-- Assignment --
Begin at the line containing "30 | 12 => 31" in the data below and go on through the line containing "let month := Z.shiftr (n + 50) 5 in", repeating each line exactly; include both ends and no other line.
[[ Records for the exercise open ]]
(** * Address book with a weekly birthday report: a shallow embedding of main.py

    The development follows the layout of the program:
    - [Py]        exceptions and the error monad used for code that may raise;
    - [Datetime]  the part of Python's [datetime.date] that the program calls
                  (construction, [replace], comparison, subtraction,
                  [+ timedelta], [weekday], [strftime("%A")]);
    - [Strptime]  [datetime.strptime(value, '%d.%m.%Y')];
    - the classes [Name], [Phone], [Birthday], [Record], [AddressBook];
    - the command handlers wrapped by [input_error].

    Strings are Rocq strings: the text of a command line, read as ASCII.
    The character classes below ([isdigit], the digit class of the date
    pattern, white space) are those of Python on ASCII text; a theorem
    whose truth depends on how other text is classified carries the
    hypothesis [ascii_text], the others use a validator only through its
    verdict.
    A dict is an association list in insertion order, as Python iterates it. *)

From Stdlib Require Import ZArith List String Ascii Bool Lia.
Import ListNotations.
Local Open Scope string_scope.
Local Open Scope Z_scope.

(* ------------------------------------------------------------------ *)
(** ** Exceptions *)

Module Py.

(** The exceptions the program raises or catches. *)
Inductive exn : Type :=
| ValueError
| KeyError (key : string)
| IndexError
| OverflowError.

(** A computation either returns a value or raises. *)
Inductive result (A : Type) : Type :=
| Ok (a : A)
| Raise (e : exn).

Arguments Ok {A} a.
Arguments Raise {A} e.

Definition bind {A B : Type} (m : result A) (k : A -> result B) : result B :=
  match m with
  | Ok a => k a
  | Raise e => Raise e
  end.

Definition is_ok {A : Type} (m : result A) : bool :=
  match m with
  | Ok _ => true
  | Raise _ => false
  end.

End Py.

Import Py.

Notation "x <- m ;; k" := (bind m (fun x => k))
  (at level 61, m at next level, right associativity).

(* ------------------------------------------------------------------ *)
(** ** datetime.date *)

Module Datetime.

Definition MINYEAR : Z := 1.
Definition MAXYEAR : Z := 9999.

(** [_is_leap]: year % 4 == 0 and (year % 100 != 0 or year % 400 == 0). *)
Definition is_leap (year : Z) : bool :=
  (year mod 4 =? 0) && (negb (year mod 100 =? 0) || (year mod 400 =? 0)).

(** [_DAYS_IN_MONTH], for a month in 1..12. *)
Definition DAYS_IN_MONTH (month : Z) : Z :=
  match month with
  | 1 => 31 | 2 => 28 | 3 => 31 | 4 => 30 | 5 => 31 | 6 => 30
  | 7 => 31 | 8 => 31 | 9 => 30 | 10 => 31 | 11 => 30 | 12 => 31
  | _ => -1
  end.

(** [_DAYS_BEFORE_MONTH]: days of a common year before the first of [month]. *)
Definition DAYS_BEFORE_MONTH (month : Z) : Z :=
  match month with
  | 1 => 0 | 2 => 31 | 3 => 59 | 4 => 90 | 5 => 120 | 6 => 151
  | 7 => 181 | 8 => 212 | 9 => 243 | 10 => 273 | 11 => 304 | 12 => 334
  | _ => -1
  end.

Definition days_before_year (year : Z) : Z :=
  let y := year - 1 in
  y * 365 + y / 4 - y / 100 + y / 400.

Definition days_in_month (year month : Z) : Z :=
  if (month =? 2) && is_leap year then 29 else DAYS_IN_MONTH month.

Definition days_before_month (year month : Z) : Z :=
  DAYS_BEFORE_MONTH month + (if (2 <? month) && is_leap year then 1 else 0).

Definition ymd2ord (year month day : Z) : Z :=
  days_before_year year + days_before_month year month + day.

Definition DI400Y : Z := 146097.
Definition DI100Y : Z := 36524.
Definition DI4Y : Z := 1461.
Definition MAXORDINAL : Z := 3652059.

(** [_ord2ymd]: the (year, month, day) of the day with ordinal [n]. *)
Definition ord2ymd (n0 : Z) : Z * Z * Z :=
  let n := n0 - 1 in
  let n400 := n / DI400Y in
  let n := n mod DI400Y in
  let year := n400 * 400 + 1 in
  let n100 := n / DI100Y in
  let n := n mod DI100Y in
  let n4 := n / DI4Y in
  let n := n mod DI4Y in
  let n1 := n / 365 in
  let n := n mod 365 in
  let year := year + (n100 * 100 + n4 * 4 + n1) in
  if (n1 =? 4) || (n100 =? 4) then (year - 1, 12, 31)
  else
    let leapyear := (n1 =? 3) && (negb (n4 =? 24) || (n100 =? 3)) in
    let month := Z.shiftr (n + 50) 5 in
    let preceding :=
      DAYS_BEFORE_MONTH month + (if (2 <? month) && leapyear then 1 else 0) in
    if n <? preceding then
      let month := month - 1 in
      let preceding :=
        preceding
        - (DAYS_IN_MONTH month + (if (month =? 2) && leapyear then 1 else 0)) in
      (year, month, n - preceding + 1)
    else (year, month, n - preceding + 1).

(** A date object. Every constructor of the library goes through
    [_check_date_fields]; [new] below is that constructor. *)
Record date : Type := mkdate { year : Z; month : Z; day : Z }.

Definition check_date_fields (y m d : Z) : bool :=
  (MINYEAR <=? y) && (y <=? MAXYEAR) &&
  (1 <=? m) && (m <=? 12) &&
  (1 <=? d) && (d <=? days_in_month y m).

(** [date(year, month, day)]: ValueError when a field is out of range. *)
Definition new (y m d : Z) : result date :=
  if check_date_fields y m d then Ok (mkdate y m d) else Raise ValueError.

(** [self.replace(year=y)] and [self.replace(day=d)] build a new date. *)
Definition replace_year (self : date) (y : Z) : result date :=
  new y (month self) (day self).

Definition replace_day (self : date) (d : Z) : result date :=
  new (year self) (month self) d.

(** [self < other]: comparison of the (year, month, day) tuples. *)
Definition lt (a b : date) : bool :=
  (year a <? year b)
  || ((year a =? year b)
      && ((month a <? month b)
          || ((month a =? month b) && (day a <? day b)))).

Definition toordinal (self : date) : Z :=
  ymd2ord (year self) (month self) (day self).

(** [self.weekday()]: Monday is 0, Sunday is 6. *)
Definition weekday (self : date) : Z :=
  (toordinal self + 6) mod 7.

(** [(a - b).days]. *)
Definition sub_days (a b : date) : Z :=
  toordinal a - toordinal b.

Definition fromordinal (n : Z) : date :=
  let '(y, m, d) := ord2ymd n in mkdate y m d.

(** [self + timedelta(days=n)]: OverflowError outside date.min..date.max. *)
Definition add_days (self : date) (n : Z) : result date :=
  let o := toordinal self + n in
  if (0 <? o) && (o <=? MAXORDINAL) then Ok (fromordinal o)
  else Raise OverflowError.

(** [self.strftime("%A")] in the C locale. *)
Definition day_name (wd : Z) : string :=
  match wd with
  | 0 => "Monday" | 1 => "Tuesday" | 2 => "Wednesday" | 3 => "Thursday"
  | 4 => "Friday" | 5 => "Saturday" | _ => "Sunday"
  end.

Definition strftime_A (self : date) : string :=
  day_name (weekday self).

(** What [datetime.today()] reads from the clock: a date and a time of day
    (seconds and microseconds since midnight); [.date()] drops the time. *)
Record datetime : Type := mkdatetime { dt_date : date; dt_time : Z }.

End Datetime.

Import Datetime.

(* ------------------------------------------------------------------ *)
(** ** Characters and [int()] *)

Module Text.

Definition code (c : ascii) : Z := Z.of_N (N_of_ascii c).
[[ Records for the exercise closed ]]
-- Exercise result --
  | 7 => 31 | 8 => 31 | 9 => 30 | 10 => 31 | 11 => 30 | 12 => 31
  | _ => -1
  end.

(** [_DAYS_BEFORE_MONTH]: days of a common year before the first of [month]. *)
Definition DAYS_BEFORE_MONTH (month : Z) : Z :=
  match month with
  | 1 => 0 | 2 => 31 | 3 => 59 | 4 => 90 | 5 => 120 | 6 => 151
  | 7 => 181 | 8 => 212 | 9 => 243 | 10 => 273 | 11 => 304 | 12 => 334
  | _ => -1
  end.

Definition days_before_year (year : Z) : Z :=
  let y := year - 1 in
  y * 365 + y / 4 - y / 100 + y / 400.

Definition days_in_month (year month : Z) : Z :=
  if (month =? 2) && is_leap year then 29 else DAYS_IN_MONTH month.

Definition days_before_month (year month : Z) : Z :=
  DAYS_BEFORE_MONTH month + (if (2 <? month) && is_leap year then 1 else 0).

Definition ymd2ord (year month day : Z) : Z :=
  days_before_year year + days_before_month year month + day.

Definition DI400Y : Z := 146097.
Definition DI100Y : Z := 36524.
Definition DI4Y : Z := 1461.
Definition MAXORDINAL : Z := 3652059.

(** [_ord2ymd]: the (year, month, day) of the day with ordinal [n]. *)
Definition ord2ymd (n0 : Z) : Z * Z * Z :=
  let n := n0 - 1 in
  let n400 := n / DI400Y in
  let n := n mod DI400Y in
  let year := n400 * 400 + 1 in
  let n100 := n / DI100Y in
  let n := n mod DI100Y in
  let n4 := n / DI4Y in
  let n := n mod DI4Y in
  let n1 := n / 365 in
  let n := n mod 365 in
  let year := year + (n100 * 100 + n4 * 4 + n1) in
  if (n1 =? 4) || (n100 =? 4) then (year - 1, 12, 31)
  else
    let leapyear := (n1 =? 3) && (negb (n4 =? 24) || (n100 =? 3)) in
    let month := Z.shiftr (n + 50) 5 in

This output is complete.